ACL, a Canadian company, was a major asbestos supplier to GM.  They asked the court to find that there was no personal jurisdiction over the company, because they are Canadian.  ACL also refused to participate in discovery in the case and was sanctioned, by striking their answer and defenses in the case.  ACL lost their appeal on all issues.

The verdict, the largest known verdict in New Jersey history, included $8 million for pain and suffering, $2 million for loss of consortium, $9 million for lost earning capacity, $2 million for loss of services, and $3 million to each child for loss of parental care.

According to Bloomberg, GM has accepted that liabilities for past products, manufactured by the bankrupt GM will stay with the new company which will be formed in the bankruptcy proceeding.  To quote the story:

GM “amended the sale agreement to clarify that it will take on some tax and workers’ compensation claims, maintain utility service to plants being left behind and accept future product liability and lemon law claims. That should significantly alleviate objectors’ concerns.”

That is good news for consumers: there will be a responsible party to pay for damages caused by the “old” GM’s negligence.  However the changes GM agreed to do not cover thousands of asbestos claims pending against the company.  Those claims would stay with the bankrupt entity, which would mean thse claimants will receive nothing.  In addition the agreement says that only claims arising after a new company is formed will be handled by the new company, meaning pending claims will stay with the bankrupt estate.

The Treasury-funded company, Vehicle Acquisition Holdings LLC, is the only potential buyer for GM.  The government’s goal for the company is to have the sale closed in 90 days.

According to a story on Bloomberg.com, asbestos personal injury claimants say the current bankruptcy plan to sell GM’s best assets to a new company may be unconstitutional, if asbestos claimants are left out of the decision making process.  GM had liability for over $600 million in legal claims related to asbestos in both 2007 and 2008.  That amount is not expected to start declining for several years.     

The Hill is reporting that both the GM and Chrysler bankruptcies will be structured to eliminate all future liability for injury claims related to vehicle defects.  This would include physical injuries caused by defective vehicle parts, such as vehicle rollover claims, as well as injury caused by asbestos. 

Victims with current claims are petitioning Congress to build in protections for the injured into the bankruptcy plans for these companies and filing petitions with the Supreme Court to delay the bankruptcies, which are currently on a fast track. 

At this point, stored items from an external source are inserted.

(* ===== verification/GrisuDigits.v ===== *)
(** * GrisuDigits: the table of powers of ten and the generation of digits

    Every cached power is the nearest 64-bit significand to its power of ten, and there is
    one for every exponent; [grisu2_digit_gen] fails no assertion, ends, and gives a number
    between [M-] and [M+]. *)

From S2P Require Import Prelude CString Prog Grisu GrisuArith.

(** ** The table *)

(** [10^k / 2^e] as a fraction. *)
Definition pow_num (c : cached_power) : Z := 10 ^ Z.max (cached_k c) 0 * 2 ^ Z.max (- cached_e c) 0.
Definition pow_den (c : cached_power) : Z := 10 ^ Z.max (- cached_k c) 0 * 2 ^ Z.max (cached_e c) 0.

(** Normalized, within half a unit in the last place, and in the range of a double. *)
Definition accurate (c : cached_power) : bool :=
  (Z.abs (cached_k c) <=? 324) && (2 ^ 63 <=? cached_f c) && (cached_f c <? 2 ^ 64) && (2 * Z.abs (cached_f c * pow_den c - pow_num c) <=? pow_den c).

Lemma table_accurate : forallb accurate kCachedPowers = true.
Proof. vm_compute. reflexivity. Qed.

Definition power_found (e : Z) : bool :=
  match get_cached_power_for_binary_exponent e with GOk _ => true | _ => false end.

Lemma powers_found : forallb (λ i, power_found (-1137 + Z.of_nat i)) (seq 0 2098) = true.
Proof. vm_compute. reflexivity. Qed.

Lemma get_cached_power_table e c :
  get_cached_power_for_binary_exponent e = GOk c → c ∈ kCachedPowers ∧ -60 ≤ cached_e c + e + 64 ≤ -32.
Proof.
  unfold get_cached_power_for_binary_exponent, JSON_ASSERT, mbind, gres_bind. cbv zeta.
  destruct (-1500 <=? e); [|done]. destruct (e <=? 1500); [|done]. destruct (0 <=? Z.quot _ _); [|done].
  destruct (kCachedPowers !! _) as [c1|] eqn:El; [|done]. apply list_elem_of_lookup_2 in El.
  destruct (Z.leb_spec kAlpha (cached_e c1 + e + 64)); [|done].
  destruct (Z.leb_spec (cached_e c1 + e + 64) kGamma); [|done].
  intros [= <-]. split; [done|]. unfold kAlpha, kGamma in *. lia.
Qed.

Lemma pow_den_pos c : 0 < pow_den c.
Proof. unfold pow_den. apply Z.mul_pos_pos; apply Z.pow_pos_nonneg; lia. Qed.

Lemma get_cached_power_spec e :
  -1137 ≤ e ≤ 960 → ∃ c, get_cached_power_for_binary_exponent e = GOk c ∧
    2 ^ 63 ≤ cached_f c < 2 ^ 64 ∧ 2 * Z.abs (cached_f c * pow_den c - pow_num c) ≤ pow_den c ∧ -60 ≤ cached_e c + e + 64 ≤ -32 ∧
    -324 ≤ cached_k c ≤ 324.
Proof.
  intros He. pose proof powers_found as Hp. apply forallb_Forall in Hp. rewrite Forall_forall in Hp.
  specialize (Hp (Z.to_nat (e + 1137)) ltac:(apply elem_of_seq; lia)). cbv beta in Hp.
  replace (-1137 + Z.of_nat (Z.to_nat (e + 1137))) with e in Hp by lia. unfold power_found in Hp.
  destruct (get_cached_power_for_binary_exponent e) as [c| |] eqn:Ec; [|done..]. exists c. split; [done|].
  apply get_cached_power_table in Ec as [Hin He']. pose proof table_accurate as Ht. apply forallb_Forall in Ht.
  rewrite Forall_forall in Ht. specialize (Ht c Hin). unfold accurate in Ht. split_bools. lia.
Qed.

Lemma find_largest_pow10_spec n :
  0 < n < 2 ^ 32 → ∃ k, (1 ≤ k ≤ 10)%nat ∧ find_largest_pow10 n = (Z.of_nat k, 10 ^ (Z.of_nat k - 1)) ∧
    10 ^ (Z.of_nat k - 1) ≤ n < 10 ^ Z.of_nat k.
Proof.
  intros Hn. unfold find_largest_pow10.
  repeat match goal with |- context [?a <=? n] => destruct (Z.leb_spec a n) end.
  - exists 10%nat. split; [lia|]. split; [done|]. cbn. lia.
  - exists 9%nat. split; [lia|]. split; [done|]. cbn. lia.
  - exists 8%nat. split; [lia|]. split; [done|]. cbn. lia.
  - exists 7%nat. split; [lia|]. split; [done|]. cbn. lia.
  - exists 6%nat. split; [lia|]. split; [done|]. cbn. lia.
  - exists 5%nat. split; [lia|]. split; [done|]. cbn. lia.
  - exists 4%nat. split; [lia|]. split; [done|]. cbn. lia.
  - exists 3%nat. split; [lia|]. split; [done|]. cbn. lia.
  - exists 2%nat. split; [lia|]. split; [done|]. cbn. lia.
  - exists 1%nat. split; [lia|]. split; [done|]. cbn. lia.
Qed.

(** ** Rounding *)

Definition digit_ok (c : ascii) : Prop := isdigit c = true.

Lemma digit_char_digit d : digit_char d = digit d.
Proof. reflexivity. Qed.

Lemma byteZ_digit d : 0 ≤ d ≤ 9 → byteZ (digit d) = 48 + d.
Proof. intros. unfold digit. change (byteZ "0") with 48. rewrite byteZ_Zbyte, Z.mod_small; lia. Qed.

Lemma last_char_snoc buf c : last_char (buf ++ [c]) = c.
Proof. unfold last_char. by rewrite last_snoc. Qed.

Lemma decrement_last_snoc buf d : 1 ≤ d ≤ 9 → decrement_last (buf ++ [digit d]) = buf ++ [digit (d - 1)].
Proof.
  intros Hd. unfold decrement_last. rewrite last_char_snoc, removelast_last, byteZ_digit by lia. unfold digit.
  change (byteZ "0") with 48. do 3 f_equal. lia.
Qed.

(** The last digit stays positive: the number with one digit less is too far away. *)
Lemma round_loop_spec fuel buf d dist delta rest ten_k :
  1 ≤ d ≤ 9 → 0 ≤ rest ≤ delta → delta < 2 ^ 64 → 0 < ten_k → delta < rest + d * ten_k → d ≤ Z.of_nat fuel →
  ∃ d', 1 ≤ d' ≤ d ∧ round_loop fuel (buf ++ [digit d]) dist delta rest ten_k = GOk (buf ++ [digit d']) ∧
    rest + (d - d') * ten_k ≤ delta.
Proof.
  revert d rest. induction fuel as [|fuel IH]; intros d rest Hd Hr Hdelta Hk Hfar Hf; [lia|].
  cbn [round_loop]. destruct (round_more dist delta rest ten_k) eqn:Em.
  - unfold round_more in Em. rewrite (wrap_small 64 (delta - rest)) in Em by lia.
    apply andb_true_iff in Em as [Em _]. split_bools.
    assert (d ≠ 1) by nia. rewrite last_char_snoc, bool_decide_eq_true_2.
    2:{ intros E. apply (f_equal byteZ) in E. rewrite byteZ_digit in E by lia. change (byteZ "0") with 48 in E. lia. }
    cbn [JSON_ASSERT mbind gres_bind]. rewrite decrement_last_snoc, wrap_small by lia.
    destruct (IH (d - 1) (rest + ten_k)) as (d' & Hd' & Hl & Hb); [lia|lia|lia|lia|nia|lia|].
    exists d'. split; [lia|]. split; [done|nia].
  - exists d. split; [lia|]. split; [done|nia].
Qed.

Lemma grisu2_round_spec buf d dist delta rest ten_k :
  1 ≤ d ≤ 9 → 0 ≤ rest ≤ delta → delta < 2 ^ 64 → dist ≤ delta → 0 < ten_k → delta < rest + d * ten_k →
  ∃ d', 1 ≤ d' ≤ d ∧ grisu2_round (buf ++ [digit d]) dist delta rest ten_k = GOk (buf ++ [digit d']) ∧
    rest + (d - d') * ten_k ≤ delta.
Proof.
  intros. unfold grisu2_round. pose proof (blen_nonneg buf). rewrite blen_app.
  change (blen [digit d]) with 1. rewrite !(proj2 (Z.leb_le _ _)), (proj2 (Z.ltb_lt _ _)) by lia.
  cbn [JSON_ASSERT mbind gres_bind]. by apply round_loop_spec; try lia.
Qed.

(** ** The value of the digits *)

Lemma digits_val_snoc ds d : 0 ≤ d ≤ 9 → digits_val (ds ++ [digit d]) = 10 * digits_val ds + d.
Proof. intros. unfold digits_val. rewrite fold_left_app. cbn. rewrite <- digit_char_digit, digit_val_char by lia. lia. Qed.

Lemma digit_isdigit d : 0 ≤ d ≤ 9 → isdigit (digit d) = true.
Proof. intros. rewrite <- digit_char_digit. apply digit_char_isdigit. lia. Qed.

(** Digits, the first of which is not 0. *)
Definition number_digits (ds : bytes) : Prop := forallb isdigit ds = true ∧ ∃ d ds', ds = digit d :: ds' ∧ 1 ≤ d ≤ 9.

Lemma number_digits_snoc ds d :
  0 ≤ d ≤ 9 → (ds = [] ∧ 1 ≤ d ∨ number_digits ds) → number_digits (ds ++ [digit d]).
Proof.
  intros Hd [[-> Hd1]|[Hf (c & ds' & -> & Hc)]].
  - split; [cbn; by rewrite digit_isdigit|]. exists d, []. split; [done|lia].
  - split; [rewrite forallb_app, Hf; cbn; by rewrite digit_isdigit|]. by exists c, (ds' ++ [digit d]).
Qed.

(** ** The loops *)

Lemma pow10_pos n : 0 ≤ n → 0 < 10 ^ n.
Proof. intros. apply Z.pow_pos_nonneg; lia. Qed.

Section generation.
Context (shift : Z).
Hypothesis Hshift : 32 ≤ shift ≤ 60.

Lemma one_pos : 0 < 2 ^ shift.
Proof. apply Z.pow_pos_nonneg; lia. Qed.

Lemma integral_digits_spec (M p2 delta dist : Z) n buf p1 pow10 :
  0 ≤ p2 < 2 ^ shift → M < 2 ^ 64 → dist ≤ delta → 0 ≤ delta →
  (n ≠ O → pow10 = 10 ^ (Z.of_nat n - 1)) → 0 ≤ p1 < 10 ^ Z.of_nat n →
  M = digits_val buf * 10 ^ Z.of_nat n * 2 ^ shift + (p1 * 2 ^ shift + p2) → 0 ≤ digits_val buf →
  delta < p1 * 2 ^ shift + p2 →
  (buf = [] ∧ (1 ≤ n)%nat ∧ 10 ^ (Z.of_nat n - 1) ≤ p1) ∨ number_digits buf →
  (∃ ds n' rest, integral_digits n buf p1 p2 pow10 shift dist delta = GOk (inl (ds, n')) ∧ (n' < n)%nat ∧
     number_digits ds ∧ length ds = (length buf + (n - n'))%nat ∧
     M = digits_val ds * 10 ^ Z.of_nat n' * 2 ^ shift + rest ∧ 0 ≤ rest ≤ delta ∧ delta < 10 ^ (Z.of_nat n' + 1) * 2 ^ shift) ∨
  (∃ ds, integral_digits n buf p1 p2 pow10 shift dist delta = GOk (inr ds) ∧ number_digits ds ∧
     length ds = (length buf + n)%nat ∧ M = digits_val ds * 2 ^ shift + p2 ∧ delta < p2 ∧ 0 ≤ digits_val ds).
Proof.
  intros Hp2 HM Hdist Hdelta. revert buf p1 pow10. pose proof one_pos as H1.
  induction n as [|n IH]; intros buf p1 pow10 Hpow Hp1 EM HB Hfar Hbuf.
  { right. exists buf. cbn in Hp1. assert (p1 = 0) as -> by lia. cbn [integral_digits]. split; [done|].
    destruct Hbuf as [(_ & ? & _)|?]; [lia|]. split; [done|]. split; [lia|]. cbn in EM. split; [lia|]. split; lia. }
  cbn [integral_digits]. rewrite Hpow by lia. replace (Z.of_nat (S n) - 1) with (Z.of_nat n) in * by lia.
  rewrite Nat2Z.inj_succ, Z.pow_succ_r in * by lia. pose proof (pow10_pos (Z.of_nat n) ltac:(lia)) as Hten.
  set (ten := 10 ^ Z.of_nat n) in *.
  pose proof (Z.div_mod p1 ten ltac:(lia)) as Ediv. pose proof (Z.mod_pos_bound p1 ten Hten) as Hr.
  set (d := p1 / ten) in *. set (r := p1 mod ten) in *.
  assert (0 ≤ d ≤ 9) as Hd by nia.
  assert (0 ≤ r * 2 ^ shift) as Hrpos by nia.
  assert (M = (10 * digits_val buf + d) * ten * 2 ^ shift + (r * 2 ^ shift + p2)) as EM'.
  { rewrite EM, Ediv. ring. }
  assert (r * 2 ^ shift + p2 < 2 ^ 64) as Hsmall.
  { assert (0 ≤ (10 * digits_val buf + d) * ten * 2 ^ shift); [|lia]. repeat apply Z.mul_nonneg_nonneg; lia. }
  rewrite (proj2 (Z.leb_le d 9)) by lia. cbn [JSON_ASSERT mbind gres_bind]. rewrite (shiftl_mul r) by lia.
  rewrite (wrap_small 64 (r * 2 ^ shift)), (wrap_small 64 (r * 2 ^ shift + p2)) by lia.
  change (Zbyte (byteZ "0" + d)) with (digit d).
  destruct (Z.leb_spec (r * 2 ^ shift + p2) delta) as [Hstop|Hgo].
  - left. assert (d ≠ 0) as Hd0 by (intros E; rewrite E in *; nia).
    assert (delta < r * 2 ^ shift + p2 + d * (ten * 2 ^ shift)) as Hfar'.
    { replace (r * 2 ^ shift + p2 + d * (ten * 2 ^ shift)) with (p1 * 2 ^ shift + p2) by (rewrite Ediv; ring). done. }
    assert (0 < ten * 2 ^ shift < 2 ^ 64) as Hulp.
    { split; [nia|]. assert (0 ≤ 10 * digits_val buf * ten * 2 ^ shift) by (repeat apply Z.mul_nonneg_nonneg; lia). nia. }
    rewrite (shiftl_mul ten), wrap_small by lia.
    destruct (grisu2_round_spec buf d dist delta (r * 2 ^ shift + p2) (ten * 2 ^ shift)) as (d' & Hd' & -> & Hrest); [lia..|].
    cbn [mbind gres_bind]. exists (buf ++ [digit d']), n, (r * 2 ^ shift + p2 + (d - d') * (ten * 2 ^ shift)).
    split; [done|]. split; [lia|]. split; [|split; [rewrite length_app; cbn; lia|split; [|split; [split; [|done]|]]]].
    + apply number_digits_snoc; [lia|]. destruct Hbuf as [(-> & _)|?]; [left; split; [done|lia]|by right].
    + rewrite digits_val_snoc by lia. fold ten. rewrite EM'. ring.
    + apply Z.add_nonneg_nonneg; [lia|]. apply Z.mul_nonneg_nonneg; lia.
    + rewrite Z.pow_add_r by lia. fold ten. change (10 ^ 1) with 10. eapply Z.lt_le_trans; [exact Hfar|].
      assert (p1 + 1 ≤ ten * 10) by lia. nia.
  - destruct (IH (buf ++ [digit d]) r (ten / 10)) as [(ds & n' & rest & -> & Hn & Hds & Hl & Hrest)|(ds & -> & Hds & Hl & Hrest)].
    + intros Hn. unfold ten. replace (Z.of_nat n) with (Z.of_nat n - 1 + 1) at 1 by lia.
      rewrite Z.pow_add_r, Z.div_mul by lia. done.
    + done.
    + rewrite digits_val_snoc by lia. done.
    + rewrite digits_val_snoc by lia. lia.
    + done.
    + right. apply number_digits_snoc; [lia|]. destruct Hbuf as [(-> & _ & Hge)|?]; [left; split; [done|nia]|by right].
    + left. exists ds, n', rest. split; [done|]. split; [lia|]. split; [done|]. rewrite length_app in Hl. cbn in Hl. split; [lia|done].
    + right. exists ds. split; [done|]. split; [done|]. rewrite length_app in Hl. cbn in Hl. split; [lia|done].
Qed.

Lemma fraction_digits_spec fuel buf m p2 delta dist :
  0 ≤ p2 < 2 ^ shift → 0 ≤ dist ≤ delta → delta < p2 → 10 ^ 19 ≤ delta * 10 ^ Z.of_nat fuel →
  number_digits buf → 0 ≤ digits_val buf →
  ∃ ds j rest, fraction_digits fuel buf m p2 (2 ^ shift) shift dist delta = GOk (ds, m + j) ∧ 1 ≤ j ∧
    number_digits ds ∧ blen ds = blen buf + j ∧
    (digits_val buf * 2 ^ shift + p2) * 10 ^ j = digits_val ds * 2 ^ shift + rest ∧ 0 ≤ rest ≤ delta * 10 ^ j ∧
    delta * 10 ^ (j - 1) < 2 ^ shift.
Proof.
  pose proof one_pos as H1. assert (2 ^ shift ≤ 2 ^ 60) as Hone by (apply Z.pow_le_mono_r; lia).
  revert buf m p2 delta dist. induction fuel as [|fuel IH]; intros buf m p2 delta dist Hp2 Hdist Hfar Hf Hbuf HB.
  { exfalso. cbn in Hf. lia. }
  cbn [fraction_digits]. change ((2 ^ 64 - 1) / 10) with 1844674407370955161.
  rewrite (proj2 (Z.leb_le p2 _)) by lia. cbn [JSON_ASSERT mbind gres_bind].
  rewrite (wrap_small 64 (p2 * 10)), (wrap_small 64 (delta * 10)), (wrap_small 64 (dist * 10)) by lia.
  rewrite Z.shiftr_div_pow2 by lia. rewrite Z.sub_1_r, <- Z.ones_equiv, Z.land_ones by lia.
  pose proof (Z.div_mod (p2 * 10) (2 ^ shift) ltac:(lia)) as Ediv. pose proof (Z.mod_pos_bound (p2 * 10) (2 ^ shift) H1) as Hr.
  set (d := p2 * 10 / 2 ^ shift) in *. set (r := (p2 * 10) mod 2 ^ shift) in *.
  assert (0 ≤ d ≤ 9) as Hd by nia.
  rewrite (proj2 (Z.leb_le d 9)) by lia. cbn [JSON_ASSERT mbind gres_bind].
  change (Zbyte (byteZ "0" + d)) with (digit d).
  assert ((digits_val buf * 2 ^ shift + p2) * 10 = (10 * digits_val buf + d) * 2 ^ shift + r) as EM by lia.
  destruct (Z.leb_spec r (delta * 10)) as [Hstop|Hgo].
  - assert (d ≠ 0) as Hd0 by (intros E; rewrite E in *; lia).
    destruct (grisu2_round_spec buf d (dist * 10) (delta * 10) r (2 ^ shift)) as (d' & Hd' & -> & Hrest); [lia..|].
    cbn [mbind gres_bind]. exists (buf ++ [digit d']), 1, (r + (d - d') * 2 ^ shift).
    split; [done|]. split; [lia|]. split; [apply number_digits_snoc; [lia|by right]|]. split; [rewrite blen_app; done|].
    rewrite digits_val_snoc by lia. change (10 ^ 1) with 10. split; [rewrite EM; ring|]. split; [|cbn; lia]. split; [|done].
    apply Z.add_nonneg_nonneg; [lia|]. apply Z.mul_nonneg_nonneg; lia.
  - destruct (IH (buf ++ [digit d]) (m + 1) r (delta * 10) (dist * 10)) as (ds & j & rest & -> & Hj & Hds & Hl & E & Hrest & Hd1).
    + lia.
    + lia.
    + lia.
    + rewrite Nat2Z.inj_succ, Z.pow_succ_r in Hf by lia. lia.
    + apply number_digits_snoc; [lia|by right].
    + rewrite digits_val_snoc by lia. lia.
    + exists ds, (j + 1), rest. rewrite digits_val_snoc in E by lia. rewrite blen_app in Hl. change (blen [digit d]) with 1 in Hl.
      split; [do 2 f_equal; lia|]. split; [lia|]. split; [done|]. split; [lia|].
      rewrite Z.pow_add_r by lia. change (10 ^ 1) with 10.
      split; [rewrite (Z.mul_comm (10 ^ j)), Z.mul_assoc, EM; exact E|]. split; [lia|].
      replace (j + 1 - 1) with (j - 1 + 1) by lia. rewrite Z.pow_add_r by lia. lia.
Qed.
End generation.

According to CNN, the Supreme Court issued a stay order on Monday in the Chrysler bankruptcy, preventing the sale of their most valuable assets to a new company, partially owned by Fiat.  An Indiana state pension fund filed the request to delay approval of the bankruptcy because it felt it was not receiving fair treatment under the proposed plan.

EDIT:  CNN is reporting that the Supreme Court approved the Chrysler bankruptcy plan and the Fiat/Chrysler partnership is going through, with Fiat obtaining a 20% stake in the new company, Chrysler Group LLC.

A jury in McClean County Illinois awarded the family of a deceased mesothelioma victim over $2 million, according to a story on pantagraph.com.  The woman, Juanita Rodarmel, was married to a man who worked at the Union Asbestos & Rubber Company (UNARCO) plant in Bloomington, IL in the 1950’s. 

Ms. Rodarmel’s husband carried home asbestos fibers on his clothes and Ms. Rodarmel was exposed to the asbestos fibers from his clothes every time she was his clothes.  The jury awarded $100,000 in punitive damages against Pneumo Abex, LLC and $400,000 in punitive damages against Honeywell International.  The lawyers for Ms. Rodarmel’s family argued that Pneumo Abex and Honeywell International conspired with other companies to suppress the facts about the hazards of asbestos.